Moaning about individual "cognitive dissonance" is absolute nonsense when talking about global scale problems that require policy solutions. The activists' intuitions are more correct than yours, I'd wager. Climate change is not an engineering problem.
If they were protesting the government to massively increase oil taxes then you might have a point. Alas, they don’t have any economic intuition.
https://www.theatlantic.com/science/archive/2023/11/climate-...
> The international agency’s analysis, in contrast, assumes countries will follow through with more climate-friendly policies and renew the ones they already have on the books. “Look how different things could be,” Bowman said. The difference is night and day, despair and hope.

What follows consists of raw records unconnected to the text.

(* ===== verification/Legacy.v ===== *)
(** * Files of settings: [pkg/config/load.go] and the INI format of [pkg/config/legacy]

    Settings are read from files in two formats.  [Legacy] has the records of the old
    format and their conversion to those of [CommonConfig] and [Config]; [Ini] makes them
    from the sections of a file, among them ranges that stand for one proxy per port;
    [Load] is what a client and a server read at their start, with the store and the sources
    a client runs with ([cmd/frpc/sub/root.go]).  The INI library, its mapping
    of keys to fields, and the decoders of the current format are parameters. *)
From S2P Require Import Prelude Bytes Chars Ports PortsRange ClientProxy Config Source ClientService CommonConfig.

Module Legacy.
Import Config.

(** ** Clients *)

(** [legacyauth.BaseConfig] and [TokenConfig]. *)
Record AuthBase := mkAuthBase { AuthenticationMethod : string; AuthenticateHeartBeats : bool; AuthenticateNewWorkConns : bool; lToken : string }.

Record OidcClientConfig := mkOidcClient {
  OidcClientID : string; OidcClientSecret : string; OidcAudience : string; OidcScope : string; OidcTokenEndpointURL : string; OidcAdditionalEndpointParams : smap }.

Record ClientCommonConf := mkClientConf {
  cAuth : AuthBase; cOidc : OidcClientConfig; cServerAddr : string; cServerPort : Z; cNatHoleSTUNServer : string; cDialServerTimeout : Z;
  cDialServerKeepAlive : Z; cConnectServerLocalIP : string; HTTPProxy : string; LogFile : string; LogWay : string; LogLevel : string; LogMaxDays : Z;
  DisableLogColor : bool; AdminAddr : string; AdminPort : Z; AdminUser : string; AdminPwd : string; cAssetsDir : string; cPoolCount : Z; cTCPMux : bool;
  cTCPMuxKeepaliveInterval : Z; cUser : string; cDNSServer : string; cLoginFailExit : bool; cStart : list string; cProtocol : string;
  QUICKeepalivePeriod : Z; QUICMaxIdleTimeout : Z; QUICMaxIncomingStreams : Z; TLSEnable : bool; TLSCertFile : string; TLSKeyFile : string;
  TLSTrustedCaFile : string; TLSServerName : string; cDisableCustomTLSFirstByte : bool; cHeartbeatInterval : Z; cHeartbeatTimeout : Z; cMetas : smap;
  cUDPPacketSize : Z; cIncludeConfigFiles : list string; cPprofEnable : bool }.
Section setup.
Context {Cert Pool K : Type} (randomPair : option Cert) (loadPair : string → string → option Cert) (readFile : string → option chars) (parsePool : chars → option Pool).
Context (ParsePrivateKey : chars → option K) (randomKey : option chars) (writeOk : bool) (outside : Values.outside).
(** Whether the issuer of OIDC tokens answers; whether the system lets the server open a
    socket beside the ones it has open; the matchers of the library. *)
Context (discovers : AuthOIDCServerConfig → bool) (free : list socket → socket → bool) (isHTTP isHTTPS : bytes → bool).

Definition available (s : socket) (st : state) : bool := free (sockets st).*2 s.

(** An open socket, with the part that opened it. *)
Abbreviation handle := (part * socket)%type.

Definition listen (p : part) (s : socket) : start handle := λ st,
  if available s st then (Ok (p, s), mkState (sockets st ++ [(p, s)]) (files st)) else (Err (ErrListen p), st).
Definition lift {A} (e : error) (r : option A) : start A := λ st, (match r with Some a => Ok a | None => Err e end, st).
Definition when {A} (b : bool) (m : start A) : start (option A) := if b then Some <$> m else mret None.

(** [httppkg.NewServer] *)
Definition NewServer (c : WebServerConfig) : start handle :=
  listen PDashboard (STCP (Addr c) (Port c)) ≫= λ h,
  match wTLS c with None => mret h | Some t => lift ErrWebTLS (loadPair (CertFile t) (KeyFile t)) ≫= λ _, mret h end.

Definition openGateway (cfg : ServerConfig) : start (Gateway.ServerConfig (K := K) * handle) := λ st,
  let s := STCP (BindAddr cfg) (gBindPort (SSH cfg)) in
  match Gateway.NewGateway ParsePrivateKey (SSH cfg) randomKey writeOk (available s st) (files st) with
  | (Ok g, fs) => (Ok (g, (PSSH, s)), mkState (sockets st ++ [(PSSH, s)]) fs)
  | (Err e, fs) => (Err (ErrGateway e), mkState (sockets st) fs)
  end.

Definition httpMuxOn (cfg : ServerConfig) : bool := bool_decide (BindAddr cfg = ProxyBindAddr cfg) && (BindPort cfg =? VhostHTTPPort cfg).
Definition httpsMuxOn (cfg : ServerConfig) : bool := bool_decide (BindAddr cfg = ProxyBindAddr cfg) && (BindPort cfg =? VhostHTTPSPort cfg).

Definition FrpWebsocketPath : string := "/~!frp".
Definition websocketPrefix : bytes := ofString "GET " ++ ofString FrpWebsocketPath.
Definition isWebsocket (data : bytes) : bool := bool_decide (take (length websocketPrefix) data = websocketPrefix).
Definition isTLS (data : bytes) : bool := match data with [] => false | b :: _ => bool_decide (b = Sniff.FRPTLSHeadByte) || bool_decide (b = x16) end.

(** What [NewService] registers with the multiplexer of the bind port. *)
Definition routes (cfg : ServerConfig) : list route :=
  [mkRoute 0 isWebsocket TWebsocket] ++
  (if (0 <? VhostHTTPPort cfg) && httpMuxOn cfg then [mkRoute 1 isHTTP THTTP] else []) ++
  (if (0 <? VhostHTTPSPort cfg) && httpsMuxOn cfg then [mkRoute 1 isHTTPS THTTPS] else []) ++
  [mkRoute 2 isTLS TTLS].

(** The fields that hold a listener on a socket of its own; [bound] is the socket below the
    multiplexer, and [VhostHTTPSMuxer] has none when it shares it.  The listener for
    virtual HTTP hosts is in no field. *)
Record Service := mkService {
  tlsConfig : TLSConf.Config (Cert := Cert) (Pool := Pool); svAuth : Build.Verifier * string;
  webServer : option handle; TCPMuxHTTPConnectMuxer : option handle; bound : handle; kcpListener : option handle; quicListener : option handle;
  sshTunnelGateway : option (Gateway.ServerConfig (K := K) * handle); VhostHTTPSMuxer : option handle; muxer : list route }.

(** [NewService]: plugins, group controllers and the controller of hole punching are
    constructed in between and cannot fail. *)
Definition NewService (cfg : ServerConfig) : start Service :=
  let t := serverTLS (sTLS (sTransport cfg)) in
  tls ← lift ErrTLS (match TLSConf.NewServerTLSConfig randomPair loadPair readFile parsePool (CertFile t) (KeyFile t) (TrustedCaFile t) with Ok c => Some c | Err _ => None end);
  web ← when (0 <? Port (sWebServer cfg)) (NewServer (sWebServer cfg));
  auth ← (λ st, (match (Build.BuildServerAuth discovers outside (sAuth cfg)).1 with Ok a => Ok a | Err e => Err (ErrAuth e) end, st));
  tcpmux ← when (0 <? TCPMuxHTTPConnectPort cfg) (listen PTCPMux (STCP (ProxyBindAddr cfg) (TCPMuxHTTPConnectPort cfg)));
  ln ← listen PBind (STCP (BindAddr cfg) (BindPort cfg));
  kcp ← when (0 <? KCPBindPort cfg) (listen PKCP (SUDP (BindAddr cfg) (KCPBindPort cfg)));
  quic ← when (0 <? QUICBindPort cfg) (listen PQUIC (SUDP (BindAddr cfg) (QUICBindPort cfg)));
  gw ← when (0 <? gBindPort (SSH cfg)) (openGateway cfg);
  _ ← when ((0 <? VhostHTTPPort cfg) && negb (httpMuxOn cfg)) (listen PHTTP (STCP (ProxyBindAddr cfg) (VhostHTTPPort cfg)));
  https ← when ((0 <? VhostHTTPSPort cfg) && negb (httpsMuxOn cfg)) (listen PHTTPS (STCP (ProxyBindAddr cfg) (VhostHTTPSPort cfg)));
  mret (mkService tls auth web tcpmux ln kcp quic gw https (routes cfg)).

Definition closeOne (st : state) (h : handle) : state := mkState (filter (λ x, x ≠ h) (sockets st)) (files st).
Lemma flat_run_stages (w : World) w' :
  run_find_latent_representation w = (Ok (), w') →
  annotation (args w) = None ∨ hierarchically (args w) = false →
  ∃ adata label w1 a w2,
    setup w = (Ok (adata, label), w1) ∧
    whole_latents adata label w1 = (Ok a, w2) ∧
    write a (output_hdf5_path (args w)) w2 = (Ok (), w').
Proof.
  intros Hrun Hflat.
  apply run_stages in Hrun as [(e & ? & _)|(a & w2 & Hc & Hw)]; [done|].
  pose proof Hc as Hc'. apply compute_run in Hc' as (_ & Ha & _).
  assert (output_hdf5_path (args w2) = output_hdf5_path (args w)) as Hout
    by (apply (f_equal output_hdf5_path) in Ha; done).
  rewrite Hout in Hw.
  apply compute_stages in Hc
    as [(? & ? & _)|[(? & ? & ? & ? & ? & _)|(adata & label & w1 & a0 & w3 & Hs & Hwh & Hh)]];
    try done.
  assert (annotation (args w3) = None ∨ hierarchically (args w3) = false) as Hflat3.
  { apply setup_run in Hs as (Ha1 & _).
    apply whole_latents_run in Hwh as (Ha2 & _).
    assert (frozen (args w3) = frozen (args w)) as Hfr by (by rewrite Ha2).
    destruct Hflat as [Hn|Hn]; [left|right]; rewrite <- Hn.
    - by apply (f_equal annotation) in Hfr.
    - by apply (f_equal hierarchically) in Hfr. }
  rewrite (hierarchy_skipped _ _ _ Hflat3) in Hh. injection Hh as <- <-.
  eauto 10.
Qed.


(** X4.  What such a run writes: the dataset that [setup] produced, with the
    same cells, genes, expression matrix, layers and metadata - none of
    the finder's preprocessing reaches it - and with five entries assigned
    in [obsm].  [X_umap] is left holding the projection of [latent_PCA],
    the last one computed; every other entry of [obsm], [X_pca] included,
    is as [setup] left it. *)
Theorem flat_run_output (w : World) w' :
  run_find_latent_representation w = (Ok (), w') →
  annotation (args w) = None ∨ hierarchically (args w) = false →
  ∃ adata label w1 a,
    setup w = (Ok (adata, label), w1) ∧
    write_h5ad a (output_hdf5_path (args w)) (files w) = (Ok (), files w') ∧
    obs_names a = obs_names adata ∧ var_names a = var_names adata ∧
    X a = X adata ∧ layers a = layers adata ∧ obs a = obs adata ∧
    highly_variable a = highly_variable adata ∧
    Forall (λ k, ∃ m, obsm a !! k = Some m ∧ nrows m = n_obs adata) embedding_keys ∧
    obsm a !! "X_umap" = obsm a !! "X_umap_latent_PCA" ∧
    (∀ k, k ∉ embedding_keys → obsm a !! k = obsm adata !! k).
Proof.
  intros Hrun Hflat.
  destruct (flat_run_stages _ _ Hrun Hflat)
    as (adata & label & w1 & a & w2 & Hs & Hwh & Hw).
  exists adata, label, w1, a. split; [done|].
  assert (files w2 = files w) as Hf.
  { apply setup_run in Hs as (_ & _ & Hf1 & _).
    apply whole_latents_run in Hwh as (_ & Hf2 & _). congruence. }
  split.
  { unfold write in Hw. rewrite Hf in Hw.
    destruct (write_h5ad _ _ _) as [r fs]. by injection Hw as -> <-. }
  apply whole_latents_output in Hwh as (g & p & u1 & u2 & -> & Hg & Hp & Hu1 & Hu2).
  simpl. split_and!; try done.
  - unfold embedding_keys. repeat apply Forall_cons_2; try apply Forall_nil_2.
    + exists g. repeat (rewrite lookup_insert_ne by done). by rewrite lookup_insert_eq.
    + exists p. repeat (rewrite lookup_insert_ne by done). by rewrite lookup_insert_eq.
    + exists u2. repeat (rewrite lookup_insert_ne by done). by rewrite lookup_insert_eq.
    + exists u1. repeat (rewrite lookup_insert_ne by done). by rewrite lookup_insert_eq.
    + exists u2. by rewrite lookup_insert_eq.
  - rewrite lookup_insert_ne by done. by rewrite !lookup_insert_eq.
  - intros k Hk. unfold embedding_keys in Hk.
    rewrite !not_elem_of_cons in Hk. destruct Hk as (? & ? & ? & ? & ? & _).
    by repeat (rewrite lookup_insert_ne by done).
Qed.
(** * IdentityCloud: identity, trust score and escrow wallet ledger

    A shallow embedding of the Go service [services/identity-cloud]:
    the domain model ([domain]), the Neo4j repository ([repository],
    each Cypher query read as one atomic transition of the graph), the
    business layer ([service]) and the gRPC handlers ([grpc]).

    Numbers are modelled as the code has them:
    - Go [float64] and Cypher [Float] are IEEE 754 binary64, here Rocq's
      primitive [float];
    - Cypher [Integer] is a signed 64-bit integer whose arithmetic raises
      an error on overflow, here [Z] with the range check written out;
    - Go [uint32]/[uint64] conversions wrap, written with [Z.modulo];
    - [decimal.Decimal] is an integer coefficient with a decimal exponent. *)

From Stdlib Require Import ZArith Floats Uint63 Ascii String Lia.
From stdpp Require Import gmap strings list.

Set Warnings "-inexact-float".
Local Open Scope Z_scope.

(** ** Binary64 helpers *)

(** Exact quotient of two positive integers, rounded once to binary64
    (round to nearest, ties to even). *)
Definition round_ratio (neg : bool) (p q : positive) : float :=
  SF2Prim (SFdiv prec emax (S754_finite neg p 0) (S754_finite false q 0)).

(** Go's [float64(x)] for an unsigned 32-bit [x]: exact. *)
Definition float64_of_uint32 (z : Z) : float := PrimFloat.of_uint63 (Uint63.of_Z z).

(** Integer part of a float, truncated toward zero ([None] for NaN and
    infinities). *)
Definition float_trunc (f : float) : option Z :=
  match Prim2SF f with
  | S754_zero _ => Some 0
  | S754_finite s m e =>
      let a := Z.shiftl (Z.pos m) e in Some (if s then - a else a)
  | _ => None
  end.

(** Go's [uint32(f)] for a float [f]: the fractional part is discarded.
    The language leaves out-of-range operands to the implementation; the
    service only converts the product of an unsigned 32-bit value and
    0.30, or of a tau and 1000, which lie in [0, 2^32). *)
Definition uint32_of_float (f : float) : Z :=
  match float_trunc f with
  | Some z => z mod 2 ^ 32
  | None => 0
  end.


(** ** [github.com/shopspring/decimal] *)

Module decimal.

> Policy, and only policy, appears to make that difference. It represents the choices that our leaders make about when to finally change course. Naughten, the Antarctic-ice scientist, reminded me that “climate is a spectrum; it isn’t an on/off switch.” Whenever we do make a different set of decisions, ones that make the math properly compute, we will be saving what we have left, preventing some layer of livability from being irrecoverably sloughed off and swept away.
Is it more or less hypocritical than someone who pays lip service to climate change, flies 3-4 times a year and doesn't go to sit ins? Their total overall alignment of their actions and their words are probably greater than vast majority of people who also don't even consider emissions from flying but say they care about climate change.
It's legitimate to agitate for change at a higher level while maintaining individual behaviours that align with status quo.
That’s like saying the catholic priest is more aligned with their sermons, even if they’re having random hookups too?
I'm bothered that anti-oil westerners are unaware of how heavily their existence is subsidized by oil. Every part of life we take for granted exists because of readily available petroleum. Western students are taught the environmental consequences of fossil fuel burning without ever really learning the degree to which every first-world nation in the world relies on petroleum for plastic, fertilizer, fuel for shipping food/fuel/goods, etc. For the record, I would like to divest from oil wherever possible, but I am actually ready to give up many of the modern benefits of the oil-consuming first world. I don't think the people I know who sit in at the banks are.